Дарья же, почти обезумев от изнуряющих забот с мальчиком, от перебранок с мужем, от бесконечной уборки старого дома с десятком комнат и комнатушек, переходивших в чуланчики и закоулки разного назначения, переносившая все трудности быта через оплот верности и взаимной заботы, почувствовала в Данииле перемены, но от бессилия уже не рассуждала: кулём свалившись, она засыпала, уложив голову на сомкнутые руки перед накрытым к ужину столом.

Она давно не пела, а Даниил давно не садился ни к роялю, ни к гитаре, о дуэте и говорить не приходилось: шустрый малыш так и норовил куда-то запропаститься и там нашкодить. Незаметно забылось их яркое музыкальное прошлое: у Дарьи певческое, а у Данила инструментальное…

О, когда-то городские газеты его называли маленьким Моцартом, а её — золотым голосом области…

Даниил ей всегда говорил, что главное в жизни — это любовь, и всё, что она получает от него — это богатство его сердца и больше ничьё. Он даёт, она — принимает. Всё!

Оно, это сердечное наполнение, или есть, или его нет.

— Сын?.. — говорил Даниил, укладывая отутюженный белый платок в нагрудный карманчик, — да, клянусь мамой, это хорошая идея. Но он мой соперник, он украл у меня мою женщину и навязал мне ненужную роль отца. Как это совместить, а?

Сын не вовремя плакал, не вовремя какал и долго сосал грудь, делая таким образом недоступной не свою мать, а его, Даниила, супругу.

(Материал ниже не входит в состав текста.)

(* ===== verification/SchedLoop.v ===== *)
(** [__schedule] of [src/kernel/sched/sched.c] ends, and ends with the CPU
    given to a thread of the greatest ready priority.

    The loop runs lthreads until it finds a thread.  Its progress argument is
    the one the system is built on: the idle lthread has a priority below every
    thread's, so while some thread is ready at level [P] or above only lthreads
    of level [>= P] are run, and each of them leaves the queue. *)
From S2P Require Import Prelude Schedee Sched SchedFacts.

Local Open Scope Z_scope.

Section Loop.
Context {Q : Type} `{RS : RunqSpec Q}.
Abbreviation st_t := (sched Q).

(** The threshold priority, the idle lthread, the schedee that called. *)
Context (P : Z) (idle prev : nat).

(** A ready lthread of level [>= P]: what the loop may have to run. *)
Definition is_busy (e : schedee) : bool :=
  ready e && negb (schedee_is_thread e) && (P <=? schedee_priority_get e).

Definition busy (h : heap) : nat := size (filter (fun x => is_busy x.2 = true) h).

(** Every schedee may run on the CPU. *)
Definition all_cpus (h : heap) : Prop :=
  forall s e, h !! s = Some e -> sched_affinity_check (affinity e) this_cpu = true.

(** Every lthread is known, and is joined by a thread if it is joined. *)
Definition joins_ok (h : heap) (lts : gmap nat lthread) : Prop :=
  forall s e, h !! s = Some e -> schedee_is_thread e = false ->
  exists l, lts !! s = Some l /\ forall j, joining l = Some j ->
    exists ej, h !! j = Some ej /\ schedee_is_thread ej = true.

Definition idle_ready (h : heap) : Prop :=
  exists e, h !! idle = Some e /\ ready e = true /\ schedee_is_thread e = false /\
    schedee_priority_get e < P.

Definition work_ready (h : heap) : Prop :=
  exists s e, h !! s = Some e /\ ready e = true /\ schedee_is_thread e = true /\
    P <= schedee_priority_get e.

(** The state at the head of the loop. *)
Record loop_inv (preempt : bool) (st : st_t) : Prop := {
  li_inv : sched_inv true prev st;
  li_cpus : all_cpus (tbl st);
  li_joins : joins_ok (tbl st) (lthreads st);
  li_idle : idle_ready (tbl st);
  li_work : work_ready (tbl st);
  li_prev : forall e, preempt = true -> tbl st !! prev = Some e -> ready e = true
}.

(** What is asked of the code of an lthread: it keeps the scheduler's
    invariants and launches no further lthread of level [>= P]. *)
Definition run_ok (preempt : bool) (run : nat -> st_t -> option st_t) : Prop :=
  forall l el st, loop_inv preempt st -> tbl st !! l = Some el ->
  schedee_is_thread el = false -> P <= schedee_priority_get el -> ready el = false ->
  exists st' el', run l st = Some st' /\ loop_inv preempt st' /\
    (busy (tbl st') <= busy (tbl st))%nat /\
    tbl st' !! l = Some el' /\ schedee_is_thread el' = false.

(** What [__schedule] promises: [next] owns the CPU, and no queued schedee has
    a greater priority. *)
Definition serves_best (next : nat) (st : st_t) : Prop :=
  sched_ok next st /\
  exists en, tbl st !! next = Some en /\ schedee_is_thread en = true /\
    P <= schedee_priority_get en /\
    forall s e, tbl st !! s = Some e -> ready e = true ->
      schedee_priority_get e <= schedee_priority_get en.

(** * The size of the work left *)

Lemma busy_insert_out h s e e' :
  h !! s = Some e -> is_busy e = is_busy e' -> busy (<[s := e']> h) = busy h.
Proof.
  intros He Hb. unfold busy. rewrite <- (insert_id h s e He) at 2.
  rewrite <- (insert_delete_eq h s e), <- (insert_delete_eq h s e').
  destruct (is_busy e') eqn:E.
  - rewrite !map_filter_insert_True by done.
    by rewrite !map_size_insert_None by (apply map_lookup_filter_None; left; apply lookup_delete_eq).
  - by rewrite !map_filter_insert_False by (cbn; by rewrite ?E, ?Hb).
Qed.

Lemma busy_insert_less h s e e' :
  h !! s = Some e -> is_busy e = true -> is_busy e' = false ->
  (busy (<[s := e']> h) < busy h)%nat.
Proof.
  intros He Hb Hb'. unfold busy. rewrite <- (insert_id h s e He) at 2.
  rewrite <- (insert_delete_eq h s e), <- (insert_delete_eq h s e').
  rewrite (map_filter_insert_True _ (delete s h) s e) by done.
  rewrite map_filter_insert_False by (cbn; by rewrite Hb').
  rewrite map_size_insert_None by (apply map_lookup_filter_None; left; apply lookup_delete_eq).
  rewrite delete_id by apply lookup_delete_eq. lia.
Qed.
(** * The head of the queue *)

Lemma queued_item (st : st_t) x :
  runq_inv (rq st) (tbl st) -> x ∈ (qitems st).*2 ->
  exists e, tbl st !! x = Some e /\ (schedee_priority_get e, x) ∈ qitems st.
Proof.
  intros Hi [p Hp]%elem_snd. destruct (runq_items_ok _ _ Hi) as (_ & _ & Hit).
  destruct (Hit _ _ Hp) as (e & He & _ & <-). by exists e.
Qed.

Lemma best_queued (st : st_t) x :
  runq_inv (rq st) (tbl st) -> all_cpus (tbl st) -> x ∈ (qitems st).*2 ->
  exists s e, rq_first (runq_elig (tbl st) this_cpu) (qitems st) = Some s /\
    tbl st !! s = Some e /\ s ∈ (qitems st).*2 /\
    forall y ey, y ∈ (qitems st).*2 -> tbl st !! y = Some ey ->
      schedee_priority_get ey <= schedee_priority_get e.
Proof.
  intros Hi Hc Hx.
  assert (forall y, y ∈ (qitems st).*2 -> runq_elig (tbl st) this_cpu y = true) as Hel.
  { intros y Hy. destruct (queued_item _ _ Hi Hy) as (e & He & _). eapply runq_elig_ok; eauto. }
  destruct (rq_first (runq_elig (tbl st) this_cpu) (qitems st)) as [s|] eqn:Ef.
  2: { unfold rq_first in Ef. rewrite first_elig_None in Ef.
       specialize (Hel _ Hx). by rewrite Ef in Hel. }
  destruct (runq_items_ok _ _ Hi) as (_ & Hs & Hit).
  destruct (rq_first_max _ _ _ Hs Ef) as (p & Hp & _ & Hmax).
  destruct (Hit _ _ Hp) as (e & He & _ & Hpe). exists s, e.
  split_and!; try done; [apply elem_snd; eauto|]. intros y ey Hy Hey.
  destruct (queued_item _ _ Hi Hy) as (ey' & Hey' & Hin). assert (ey' = ey) as -> by congruence.
  rewrite Hpe. eauto.
Qed.

Lemma best_ready preempt (st : st_t) :
  loop_inv preempt st ->
  exists s e, rq_first (runq_elig (tbl st) this_cpu) (qitems st) = Some s /\
    tbl st !! s = Some e /\ ready e = true /\ P <= schedee_priority_get e /\
    forall y ey, tbl st !! y = Some ey -> ready ey = true ->
      schedee_priority_get ey <= schedee_priority_get e.
Proof.
  intros Hl. pose proof (li_inv _ _ Hl) as Hi.
  destruct (li_work _ _ Hl) as (w & ew & Hw & Hrw & _ & Hpw).
  assert (forall y ey, tbl st !! y = Some ey -> (y ∈ (qitems st).*2 <-> ready ey = true)) as Hqr.
  { intros y ey Hy. destruct (si_elem _ _ _ Hi _ _ Hy) as (_ & _ & -> & _). naive_solver. }
  destruct (best_queued st w) as (s & e & Hf & He & Hs & Hmax); [apply Hi|apply Hl|by apply (Hqr _ _ Hw)|].
  assert (forall y ey, tbl st !! y = Some ey -> ready ey = true ->
    schedee_priority_get ey <= schedee_priority_get e) as Hm.
  { intros y ey Hy Hr. eapply Hmax; [|done]. by apply (Hqr _ _ Hy). }
  exists s, e. split_and!; try done; [by apply (Hqr _ _ He)|]. specialize (Hm _ _ Hw Hrw). lia.
Qed.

Разве такого итога он искал, когда среди ночи мог сыграть своей возлюбленной жене ноктюрны Шопена, наполняя ночь рассыпанным бисером звуков? А Григ?! Этот торжествующий норвежец влетал своими ледяными каруселями в их неподвижную июльскую ночь, вспугивая цикад и светящихся бабочек, и «Свадебный день в Трольхаугене» легко переносился в знойный Ростов. Куда подевался их праздник жизни?

Как сказал классик, любовная лодка разбилась о быт…

Однажды Даниил, в сердцах хлопнув дверью, разбудил сынишку и в ответ на его плач, сжав кулак в клятве «No pasaran», выкрикнул:

— Мамой клянусь, я так жить больше не могу! — И, помрачнев, добавил с упрямством: — И не буду. Не хочу.

— А как прикажешь быть нам? — Дарья вышла из спальни, укачивая испуганного малыша. И вдруг с ужасом поняла, что перед ней — тот самый кривоногий недорослик, подкатившийся к ней с мягкого бока тотального одиночества, который сейчас чувствовал себя хозяином судьбы, отказывая напрочь в этом праве ей, назначенной им же богине, им же коронованной на трон царевне, и что ему, сиротинушке, уже напели в уши добрые друзья о половине большого дома, доставшегося ему в наследство, и о толпах чудных молодых и длинноногих дев, которых стоит только поманить…

А ей, как простой лохушке, остаётся забирать своего законнорожденного, тряпки и топать на поклон к свой маме, вечно живой, как Ленин, и не предполагавшей о свершении ею же предсказанных событий в браке дочери. И теперь Дарье придётся выслушивать это бесконечное «я же говорила», менять садик, сосуществовать с отчимом…

А Даниил?.. Он клялся мамой, что не выгоняет её на улицу с сыном и ни за что не прикоснётся к её вещам. Так Дарья и ушла: с узлом в правой руке и с сыном на левой — маме на голову.

 

Хотя… ну кто бы клялся мамой?! Через неделю Даниил обивал пороги тёщиной однушки, тщательно подбирая темы для задушевных бесед и встречая с работы жену за семейным столом, хотя раньше между тёщей и, с её точки зрения, неказистым Даниилом существовала неприкрытая непереносимость, называемая им же идиосинкразией для шифровки.

Глубоко уязвлённая Даниилом, принятым ею за избавителя от материнской тирании, Дарья теперь воспринимала его за случайного победителя и смотрела на него новыми глазами, не веря самой себе: как этот пустозвон мог её увлечь, что она, будто тёлка на привязи, пошла в неизвестность безмолвно и доверительно, послушная поводу в руках безответственного безумца?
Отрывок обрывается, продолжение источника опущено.